The traffic comes from links native to review articles on thousands of blogs, sites, apps, and social influencer profiles. Together these publishers drove over $1 million in sales and were a touch point for over $30 million. But when publishers author a review, they typically choose only a single storefront to link. When their interested readers click through and become shoppers, it’s to the benefit of only one retailer. Sorry Footlocker, Highsnobiety.com linked to Sneakerstuff. Sorry, Adidas. Menshealth.com chose Finishline.

When Finishline retargets the shoppers that don’t buy, they’re speaking to a fraction of the potentially interested audience. The rest visit someone else’s storefront for products you sell. If Finishline’s, Journeys’s, or Sneakerstuff’s marketing teams could identify which publishers link to the competition for the products they also sell (e.g. NMDs), together they could triple their collective retargeting pool. Adidas.com could increase their audience by 50 times.

How do you get data about who’s clicking through to your competitors for the products you sell? There are three ways. You can:

  1. Strike a second-party data-sharing agreement with your competitors (uncommon for obvious reasons).
  2. Aggregate second-party agreements with publishers who link to your competitor’s reviewer (hard to identify and laborious).
  3. Subscribe to third-party data from a provider who has accomplished 1 and 2.

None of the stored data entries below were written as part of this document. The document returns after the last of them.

Definition gets {S A} (f : S → A) : M S A := λ s, (Ok (f s), s).
Definition modify {S} (f : S → S) : M S unit := λ s, (Ok (), f s).
Definition lift {S A} (r : result A) : M S A := λ s, (r, s).

(** A method that never writes a field. *)
Definition readonly {S A} (m : M S A) : Prop := ∀ s, (m s).2 = s.

(** ** Masking and aggregation

    The three [query] methods share these lines:
    [[
    value_match = list()
    for i, value in enumerate(self.values):
        value_match.append(<key_match[i] expanded> * value)
    final_value = value_match[0]
    for v in value_match[1:]:
        final_value = final_value + v
    ]] *)

Section Select.

Context `{Arith} {K : Type}.
Variable key_matches : K → result tensor.
Variable shape_exn : exn.

Definition mask (key_match : list tensor) (iv : nat * tensor) : result tensor :=
  km ← of_option IndexError (key_match !! iv.1);
  expanded_key ← expand shape_exn km (length iv.2);
  tmul expanded_key iv.2.

Definition sum_values (value_match : list tensor) : result tensor :=
  match value_match with
  | [] => Raise IndexError
  | v0 :: rest => foldM tadd v0 rest
  end.

Definition select (ks : list K) (vs : list tensor) : result tensor :=
  key_match ← mapM key_matches ks;
  value_match ← mapM (mask key_match) (enumerate vs);
  sum_values value_match.

End Select.

(** The elementwise sum of a list of tensors of size [L], in the
    arithmetic of the representation. *)
Definition zadd `{Arith} (a b : tensor) : tensor :=
  zip_with (λ x y, norm (x + y)) a b.

Definition tsum `{Arith} (L : nat) (ts : list tensor) : tensor :=
  fold_left zadd ts (replicate L 0).

(** A character code fits a byte. *)
Definition small (x : Z) : Prop := 0 ≤ x < 256.
Lemma round_without callback message subs :
  map snd (List.filter (fun ev : MessageSubscriber * JValue => Nat.eqb (fst ev) callback)
             (map (fun c => (c, message))
                (List.filter (fun c => negb (Nat.eqb callback c)) subs)))
  = [].
Proof.
  induction subs as [|c subs IH]; [reflexivity |].
  cbn [List.filter]. destruct (Nat.eqb callback c) eqn:E; cbn [negb]; [exact IH |].
  cbn [map List.filter fst]. rewrite Nat.eqb_sym, E. exact IH.
Qed.

Lemma round_for_other callback other message subs :
  other <> callback ->
  List.filter (fun ev : MessageSubscriber * JValue => Nat.eqb (fst ev) other)
    (map (fun c => (c, message))
       (List.filter (fun c => negb (Nat.eqb callback c)) subs))
  = List.filter (fun ev : MessageSubscriber * JValue => Nat.eqb (fst ev) other)
      (map (fun c => (c, message)) subs).
Proof.
  intros Hne. induction subs as [|c subs IH]; [reflexivity |].
  cbn [List.filter map]. destruct (Nat.eqb callback c) eqn:E; cbn [negb].
  - apply Nat.eqb_eq in E. subst c. cbn [List.filter fst].
    apply Nat.eqb_neq in Hne. rewrite Nat.eqb_sym, Hne. exact IH.
  - cbn [map List.filter fst]. destruct (Nat.eqb c other); [now rewrite IH | exact IH].
Qed.

End UnsubscribeFacts.

(** X16.  After the function returned by [subscribeToAguiMessages] is
    called, the callback is no longer in the subscriber set and the next
    [storeMessage] makes no call to it, while every other subscriber is
    called as before; subscribing a callback that is already subscribed
    changes nothing, so it is still called once per message. *)
Theorem unsubscribe_stops_the_calls
    (reg : Registry.Registry) (callback : Registry.MessageSubscriber)
    (message : JS.JValue) :
  let removed := Registry.unsubscribe callback reg in
  ~ In callback (Registry.subscribers removed)
  /\ Registry.callsTo callback (Registry.storeMessage message removed)
     = Registry.callsTo callback reg
  /\ (forall other,
        other <> callback ->
        Registry.callsTo other (Registry.storeMessage message removed)
        = Registry.callsTo other (Registry.storeMessage message reg))
  /\ Registry.subscribeToAguiMessages callback
       (Registry.subscribeToAguiMessages callback reg)
     = Registry.subscribeToAguiMessages callback reg.
Proof.
  intros removed. split; [|split; [|split]].
  - cbn [removed Registry.unsubscribe Registry.subscribers].
    intros Hin. apply filter_In in Hin as [_ H].
    now rewrite Nat.eqb_refl in H.
  - rewrite (callsTo_app_round callback message removed
               (Registry.subscribers removed) eq_refl).
    cbn [removed Registry.unsubscribe Registry.subscribers].
    rewrite round_without. apply app_nil_r.
  - intros other Hother.
    rewrite (callsTo_app_round other message removed
               (Registry.subscribers removed) eq_refl).
    rewrite (callsTo_app_round other message reg (Registry.subscribers reg) eq_refl).
    cbn [removed Registry.unsubscribe Registry.subscribers].
    now rewrite round_for_other.
  - unfold Registry.subscribeToAguiMessages at 1.
    cbn [Registry.subscribers Registry.messageStore Registry.messagesByType
         Registry.actionExecutionMessages Registry.calls].
    replace (existsb (Nat.eqb callback)
               (Registry.subscribers (Registry.subscribeToAguiMessages callback reg)))
      with true; [reflexivity |].
    symmetry. apply existsb_eqb_In, subscribe_In.
Qed.

(** ** Reading the arguments of an action *)

Section ArgumentFacts.
Import JS Registry RegistryReads.

Variable JSON_parse : string -> option JValue.

Lemma getActionArguments_first message first rest :
  getProp message "__typename" = ActionExecutionMessageOutput ->
  getProp message "arguments" = JArr (JStr first :: rest) ->
  getActionArguments JSON_parse message
  = Returns (match JSON_parse first with Some parsed => parsed | None => JNull end).
Proof.
  intros Hty Hargs. unfold getActionArguments.
  destruct (getProp_defined message "__typename") as [ps ->];
    [rewrite Hty; discriminate |].
  unfold strictEq. rewrite Hty, JValue_eqb_refl, Hargs. cbn.
  now destruct (JSON_parse first).
Qed.

End ArgumentFacts.

(** X17.  [getActionArguments] on the result of
    [getLatestActionExecution] for a name under which no action has been
    stored throws (it reads a property of [null]).  On any other value
    it returns: [null] for a message that is not an action and for an
    action whose [arguments] is missing or empty, and otherwise the parse
    of the first element of [arguments] alone, or [null] when that parse
    fails; the elements after the first are never read. *)
Theorem getActionArguments_reads_first_segment_only
    (JSON_parse : string -> option JS.JValue) (reg : Registry.Registry) (name : string) :
  JS.mapGet (JS.JStr name) (Registry.actionExecutionMessages reg) = None ->
  RegistryReads.getActionArguments JSON_parse
    (Registry.getLatestActionExecution name reg) = RegistryReads.Throws
  /\ (forall message,
        message <> JS.JNull -> message <> JS.JUndefined ->
        exists value,
          RegistryReads.getActionArguments JSON_parse message
          = RegistryReads.Returns value)
  /\ (forall message,
        message <> JS.JNull -> message <> JS.JUndefined ->
        JS.getProp message "__typename" <> Registry.ActionExecutionMessageOutput ->
        RegistryReads.getActionArguments JSON_parse message
        = RegistryReads.Returns JS.JNull)
  /\ (forall message,
        JS.getProp message "__typename" = Registry.ActionExecutionMessageOutput ->
        JS.getProp message "arguments" = JS.JUndefined
        \/ JS.getProp message "arguments" = JS.JArr [] ->
        RegistryReads.getActionArguments JSON_parse message
        = RegistryReads.Returns JS.JNull)
  /\ (forall message first rest,
        JS.getProp message "__typename" = Registry.ActionExecutionMessageOutput ->
        JS.getProp message "arguments" = JS.JArr (JS.JStr first :: rest) ->
        RegistryReads.getActionArguments JSON_parse message
        = RegistryReads.Returns
            (match JSON_parse first with
             | Some parsed => parsed
             | None => JS.JNull
             end)).
Proof.
  intros Hnone. split; [|split; [|split; [|split]]].
  - unfold Registry.getLatestActionExecution. now rewrite Hnone.
  - intros message Hnull Hundef. unfold RegistryReads.getActionArguments.
    destruct message; try congruence;
      repeat match goal with
             | |- context [if ?b then _ else _] => destruct b
             | |- context [match ?x with _ => _ end] => destruct x
             end; eauto.
  - intros message Hnull Hundef Hty. apply JValue_eqb_neq in Hty.
    destruct message; try congruence; try reflexivity.
    unfold RegistryReads.getActionArguments, JS.strictEq. now rewrite Hty.
  - intros message Hty Hargs. unfold RegistryReads.getActionArguments.
    destruct (getProp_defined message "__typename") as [ps ->];
      [rewrite Hty; discriminate |].
    unfold JS.strictEq. rewrite Hty, JValue_eqb_refl.
    destruct Hargs as [-> | ->]; reflexivity.
  - intros message first rest. apply getActionArguments_first.
Qed.

Lemma getActionArguments_reads_first_segment_only_witness :
  let parse (text : string) : option JS.JValue :=
    if String.eqb text "{}" then Some (JS.JObj []) else None in
  RegistryReads.getActionArguments parse
    (Registry.getLatestActionExecution "ask_user_question" Registry.emptyRegistry)
  = RegistryReads.Throws.
Proof.
  intros parse.
  exact (proj1 (getActionArguments_reads_first_segment_only parse
                  Registry.emptyRegistry "ask_user_question" eq_refl)).
Defined.

Section StreamedArguments.
Import JS Registry Interpreter.

Lemma three_array_patches reg (tracker : gmap Z string) prefix index id field ps
    s0 s1 s2 :
  findMessagesIndex prefix = None ->
  field = "content" \/ field = "arguments" ->
  tracker !! index = Some id ->
  id <> "" ->
  mapGet (JStr id) (messageStore reg) = Some (JObj ps) ->
  getProp (JObj ps) "id" = JStr id ->
  getProp (JObj ps) field = JUndefined \/ getProp (JObj ps) field = JArr [] ->
  let patch position segment :=
    incrementalPayload (arrayFieldEntry prefix index field position segment) in
  exists reg3 ps3,
    afterPayload (afterPayload (afterPayload (reg, tracker) (patch 0 s0)) (patch 1 s1))
      (patch 2 s2)
    = (reg3, tracker)
    /\ mapGet (JStr id) (messageStore reg3) = Some (JObj ps3)
    /\ getProp (JObj ps3) field = JArr [JStr s0; JStr s1; JStr s2]
    /\ forall key, key <> field -> getProp (JObj ps3) key = getProp (JObj ps) key.
Proof.
  intros Hprefix Hfield Hid Hne Hcur Hcurid Hempty patch.
  destruct (array_patch_step_result reg tracker prefix index field 0 s0 id ps)
    as (reg1 & ps1 & Hrun1 & Hget1 & Hid1 & Hfield1 & Hother1); try assumption.
  destruct (array_patch_step_result reg1 tracker prefix index field 1 s1 id ps1)
    as (reg2 & ps2 & Hrun2 & Hget2 & Hid2 & Hfield2 & Hother2); try assumption.
  destruct (array_patch_step_result reg2 tracker prefix index field 2 s2 id ps2)
    as (reg3 & ps3 & Hrun3 & Hget3 & Hid3 & Hfield3 & Hother3); try assumption.
  exists reg3, ps3. unfold patch. rewrite Hrun1, Hrun2, Hrun3.
  split; [reflexivity |]. split; [exact Hget3 |]. split.
  - rewrite Hfield3, Hfield2, Hfield1. destruct Hempty as [-> | ->]; reflexivity.
  - intros key Hkey. now rewrite Hother3, Hother2, Hother1.
Qed.

End StreamedArguments.

(** X18.  Arguments streamed in segments are read by their first segment:
    after three array-field patches have written the strings [s0], [s1]
    and [s2] at positions 0, 1 and 2 of the [arguments] of a stored
    action, [getActionArguments] on the stored record returns the parse
    of [s0] alone ([null] if [s0] alone does not parse). *)
Theorem streamed_arguments_are_read_by_first_segment
    (JSON_parse : string -> option JS.JValue)
    (reg : Registry.Registry) (tracker : gmap Z string) (prefix : list JS.JValue)
    (index : Z) (id : string) (current : JS.JValue) (s0 s1 s2 : string) :
  Interpreter.findMessagesIndex prefix = None ->
  tracker !! index = Some id ->
  id <> "" ->
  JS.mapGet (JS.JStr id) (Registry.messageStore reg) = Some current ->
  JS.getProp current "id" = JS.JStr id ->
  JS.getProp current "__typename" = Registry.ActionExecutionMessageOutput ->
  JS.getProp current "arguments" = JS.JArr [] ->
  let patch position segment :=
    incrementalPayload (arrayFieldEntry prefix index "arguments" position segment) in
  let final :=
    afterPayload (afterPayload (afterPayload (reg, tracker) (patch 0 s0)) (patch 1 s1))
      (patch 2 s2) in
  exists message,
    JS.mapGet (JS.JStr id) (Registry.messageStore (fst final)) = Some message
    /\ JS.getProp message "arguments" = JS.JArr [JS.JStr s0; JS.JStr s1; JS.JStr s2]
    /\ RegistryReads.getActionArguments JSON_parse message
       = RegistryReads.Returns
           (match JSON_parse s0 with
            | Some parsed => parsed
            | None => JS.JNull
            end).
Proof.
  intros Hprefix Hid Hne Hcur Hcurid Hty Hargs patch final.
  destruct (getProp_defined current "id") as [ps ->]; [congruence |].
  destruct (three_array_patches reg tracker prefix index id "arguments" ps s0 s1 s2)
    as (reg3 & ps3 & Hrun & Hget & Hfield & Hother); auto.
  unfold final, patch. rewrite Hrun. cbn [fst].
  exists (JS.JObj ps3). split; [exact Hget |]. split; [exact Hfield |].
  apply getActionArguments_first with (rest := [JS.JStr s1; JS.JStr s2]).
  - rewrite Hother by discriminate. exact Hty.
  - exact Hfield.
Qed.

Lemma streamed_arguments_are_read_by_first_segment_witness :
  let parse (text : string) : option JS.JValue :=
    if String.eqb text "{}" then Some (JS.JObj []) else None in
  let action := actionMessage "a1" "search" "2024-01-01T00:00:01.000Z" in
  let reg := Registry.storeMessage action Registry.emptyRegistry in
  let tracker : gmap Z string := <[0 := "a1"]> ∅ in
  let patch position segment :=
    incrementalPayload
      (arrayFieldEntry [JS.JStr "generateCopilotResponse"] 0 "arguments" position segment) in
  let final :=
    afterPayload (afterPayload (afterPayload (reg, tracker) (patch 0 "{}")) (patch 1 "x"))
      (patch 2 "y") in
  exists message,
    JS.mapGet (JS.JStr "a1") (Registry.messageStore (fst final)) = Some message
    /\ JS.getProp message "arguments" = JS.JArr [JS.JStr "{}"; JS.JStr "x"; JS.JStr "y"]
    /\ RegistryReads.getActionArguments parse message = RegistryReads.Returns (JS.JObj []).
Proof.
  intros parse action reg tracker patch final.
  assert (Hne : "a1" <> "") by discriminate.
  exact (streamed_arguments_are_read_by_first_segment parse reg tracker
           [JS.JStr "generateCopilotResponse"] 0 "a1" action "{}" "x" "y"
           eq_refl (lookup_insert_eq _ _ _) Hne eq_refl eq_refl eq_refl eq_refl).
Defined.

Only one of the top NMD-retailing storefronts is currently positioned to target a competitor’s shoppers in the manner I describe. That is because they use a data-management platform (DMP) where competitive SKU-specific data is available and buy inventory from a demand-side platform (DSP) where that data is integrated.  They aren’t actioning yet because it still requires big data sophistication and some education, but the capabilities exist. As marketers invest, the returns will grow.

Insights we glean across our publisher network have convinced us marketers should favour this type of in-market data about specific products they, and the competition, sell far above ‘intender’ segments. If publishers link to you, retarget shoppers who click through as normal. When publishers link to competitors, use a third-party data partner who can give you that signal and buy media in real time across the exchanges. This represents an opportunity to place contextual and targeted ads with a ‘retargeting’ pool eight to 50x the size of the one you have from your first-party data.

When working with a third-party data provider, be selective and push the boundaries:

  • Choose a partner that can mine conversion data both from a large publisher footprint and a diverse retailer set. Affiliate data isn’t the only source of this information, but it is an attractive one.
  • Buy demand from a DSP that can facilitate micro-targeting. This is a bespoke offering, but there are viable options on the market that can deliver the granularity and accuracy.
  • Target as close to specific SKU as possible. This places the onus on marketers to know their own SKU catalogue and maintain competitive mapping (or partner with someone who does).

Brands depend on retargeting to drive incremental sales. The stark reality is, if you sell a competitive product, the majority of interested shoppers currently transact on a competitor’s site. The right publishers (and DMP+DSP) will help you reach those shoppers and increase traffic and sales.